The Immigration Services Agency has claimed the strict conditions are aimed at limiting the spread of the virus in Japan. In contrast, however, Japanese nationals coming from abroad are not required to undergo pre-entry tests for COVID-19.

Upon arrival, non-Japanese will be sent to the quarantine station at the airport to undergo tests for COVID-19. They will be asked to submit the permission documents obtained from the immigration agency or embassy, along with proof they took any of several listed tests for the coronavirus before coming to Japan.

Only negative results for molecular diagnostic tests conducted via nasopharyngeal swab or saliva samples using the real time reverse transcription polymerase chain reaction method (RT-PCR), loop-mediated isothermal amplification method (LAMP) or an antigen test using the chemiluminescence enzyme immunoassay (CLEIA) method will be recognized as valid. Such tests need to be conducted within 72 hours prior to departure and documents confirming the procedure need to be filled out entirely in English and need to be signed by a doctor from the medical institution where the test was conducted or have the institution’s stamp. The officials suggest using the certification form for COVID-19 tests, which can be found on the justice ministry’s website.

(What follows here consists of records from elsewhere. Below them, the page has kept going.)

(* ===== verification/MergeRun.v ===== *)
(** * MergeRun: merging runs

    What reading and writing does to a buffer that holds elements and
    pointers, and the passes of mergesort over the runs. *)

From stdpp Require Export sorting.
From S2P Require Import Sort SortBase Merge Prelude.
Import Merge.

Section Buffers.
Context {A : Type} `{!Inhabited A} (size : Z) (Hsize : 4 <= size).
Implicit Types (l : buffer (A := A)) (xs ys : list A).

#[local] Abbreviation len xs := (Z.of_nat (length xs)).
#[local] Abbreviation EVAL := (Merge.EVAL size).
#[local] Abbreviation head_get := (Merge.head_get size).

(** ** Pointers *)

Lemma eval_range l k :
  k * size <= EVAL l k <= k * size + 7 /\ (b_addr l + EVAL l k) mod 8 = 0.
Proof.
  unfold Merge.EVAL. change (PSIZE - 1) with (Z.ones 3). rewrite <- Z.ldiff_land, Z.ldiff_ones_r, Z.shiftl_mul_pow2, Z.shiftr_div_pow2 by lia.
  change (2 ^ 3) with 8. unfold PSIZE. zbits.
Qed.

(** Runs of two elements have room for a pointer. *)
Lemma eval_apart l j k : j + 2 <= k -> EVAL l j + 8 <= EVAL l k.
Proof.
  intros Hjk. pose proof (eval_range l j). pose proof (eval_range l k).
  assert (j * size + 8 <= k * size) by nia. zbits.
Qed.

(** What does not change: address, size, number of elements. *)
Definition shape l : Z * Z * Z := (b_addr l, b_bytes l, len (cells l)).

Lemma eval_shape l l' k : shape l' = shape l -> EVAL l' k = EVAL l k.
Proof. intros [= Ha _ _]. unfold Merge.EVAL. by rewrite Ha. Qed.

Lemma head_get_at l l' k :
  b_addr l' = b_addr l ->
  head_get l' k = match heads l' !! EVAL l k with Some p => Ok p | None => Crash UninitRead end.
Proof. intros Ha. unfold Merge.head_get, Merge.EVAL. by rewrite Ha. Qed.

(** [xs] is in the buffer from [k] on. *)
Definition has l (k : Z) xs : Prop := forall j, 0 <= j < len xs -> elt_get l (k + j) = Ok (elt xs j).

(** [xs] has been written from [k] on; pointers behind it stay. *)
Definition wrote l l' (k : Z) xs : Prop :=
  shape l' = shape l /\
  (forall j, 0 <= j ->
     elt_get l' j = if decide (k <= j < k + len xs) then Ok (elt xs (j - k)) else elt_get l j) /\
  (forall j p, k + len xs <= j -> head_get l j = Ok p -> head_get l' j = Ok p).

Lemma elt_app_l xs ys j : 0 <= j < len xs -> elt (xs ++ ys) j = elt xs j.
Proof. intros Hj. unfold elt. rewrite !list_lookup_total_alt, lookup_app_l by lia. done. Qed.

Lemma elt_app_r xs ys j : 0 <= j -> elt (xs ++ ys) (len xs + j) = elt ys j.
Proof.
  intros Hj. unfold elt. rewrite !list_lookup_total_alt, lookup_app_r by lia. do 3 f_equal. lia.
Qed.

Lemma has_app l k xs ys : has l k (xs ++ ys) <-> has l k xs /\ has l (k + len xs) ys.
Proof.
  unfold has. rewrite length_app. split.
  - intros H. split; intros j Hj.
    + rewrite H by lia. by rewrite elt_app_l.
    + rewrite <- Z.add_assoc, H by lia. by rewrite elt_app_r by lia.
  - intros [H1 H2] j Hj. destruct (Z.lt_ge_cases j (len xs)).
    + rewrite H1 by lia. by rewrite elt_app_l by lia.
    + specialize (H2 (j - len xs) ltac:(lia)).
      replace (k + len xs + (j - len xs)) with (k + j) in H2 by lia. rewrite H2.
      by rewrite <- (elt_app_r xs ys (j - len xs)), Zplus_minus by lia.
Qed.

Lemma has_one l k x : has l k [x] <-> elt_get l k = Ok x.
Proof.
  unfold has. simpl. split.
  - intros H. specialize (H 0 ltac:(lia)). by rewrite Z.add_0_r in H.
  - intros H j Hj. assert (j = 0) as -> by lia. by rewrite Z.add_0_r.
Qed.

Lemma has_cons l k x xs : has l k (x :: xs) <-> elt_get l k = Ok x /\ has l (k + 1) xs.
Proof. change (x :: xs) with ([x] ++ xs). by rewrite has_app, has_one. Qed.

Lemma has_nil l k : has l k [].
Proof. intros j Hj. simpl in Hj. lia. Qed.

Lemma wrote_nil l k : wrote l l k [].
Proof. split_and!; [done| |done]. intros j Hj. rewrite decide_False; [done|]. simpl. lia. Qed.

Lemma wrote_app l l1 l2 k xs ys :
  wrote l l1 k xs -> wrote l1 l2 (k + len xs) ys -> wrote l l2 k (xs ++ ys).
Proof.
  intros (S1 & E1 & P1) (S2 & E2 & P2). split_and!; [congruence| |].
  - intros j Hj. rewrite E2, E1, length_app by done. repeat case_decide; try lia; try done.
    + rewrite <- (elt_app_r xs ys (j - (k + len xs))) by lia. do 2 f_equal. lia.
    + by rewrite elt_app_l by lia.
  - intros j p. rewrite length_app. intros Hj Hp. apply P2; [lia|]. apply P1; [lia|done].
Qed.

Lemma wrote_has l l' k xs : 0 <= k -> wrote l l' k xs -> has l' k xs.
Proof.
  intros Hk (_ & E & _) j Hj. rewrite E by lia. rewrite decide_True by lia. do 2 f_equal. lia.
Qed.

(** What lies outside stays. *)
Lemma wrote_other l l' k xs i ys :
  wrote l l' k xs -> 0 <= i -> has l i ys -> i + len ys <= k \/ k + len xs <= i -> has l' i ys.
Proof.
  intros (_ & E & _) Hi H Hd j Hj. rewrite E by lia. rewrite decide_False by lia. by apply H.
Qed.

Lemma wrote_shape l l' k xs : wrote l l' k xs -> shape l' = shape l.
Proof. by intros (? & _). Qed.

Lemma elt_put_ok l k x : 0 <= k < len (cells l) -> exists l', elt_put size l k x = Ok l' /\ wrote l l' k [x].
Proof.
  intros Hk. unfold elt_put. rewrite arr_set_ok by done. cbn [rbind]. eexists. split; [done|]. split_and!.
  - unfold shape. simpl. by rewrite length_insert.
  - intros j Hj. unfold elt_get, arr_get. simpl. rewrite bool_decide_true by done.
    destruct (decide (j = k)) as [->|Hne].
    + rewrite list_lookup_insert_eq by lia. simpl. rewrite decide_True by lia. by rewrite Z.sub_diag.
    + rewrite list_lookup_insert_ne by lia. rewrite decide_False by lia. done.
  - intros j p Hj Hp. rewrite (head_get_at l _ j) by done. unfold Merge.head_get in Hp. simpl in *.
    destruct (heads l !! EVAL l j) as [q|] eqn:Hq; [|done]. injection Hp as ->.
    rewrite map_lookup_filter_Some_2 with (x := p); [done|done|]. simpl. unfold overlap.
    pose proof (eval_range l j). assert ((k + 1) * size <= j * size) by (apply Z.mul_le_mono_nonneg_r; lia).
    rewrite (proj2 (Z.ltb_ge (EVAL l j) _)) by lia. by rewrite andb_false_r.
Qed.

Additionally, all returnees are required to self-isolate for 14 days and are not allowed to use public transportation during that time. Only short-term business travelers using new criteria set up just for them under bilateral agreements can commute between the place where they are staying and their workplace during the 14-day period after arrival. But they as well are not allowed to use public transportation during that time.

According to the ISA, between Aug. 5 and Aug. 23, when Japan began to allow people stranded abroad to re-enter, 70 people were denied entry, including those who had tested negative for COVID-19 in the country they departed from but whose tests were conducted using different methods than those recognized as valid by immigration authorities.

During the same period Japan granted permission to enter to 15,745 foreign nationals.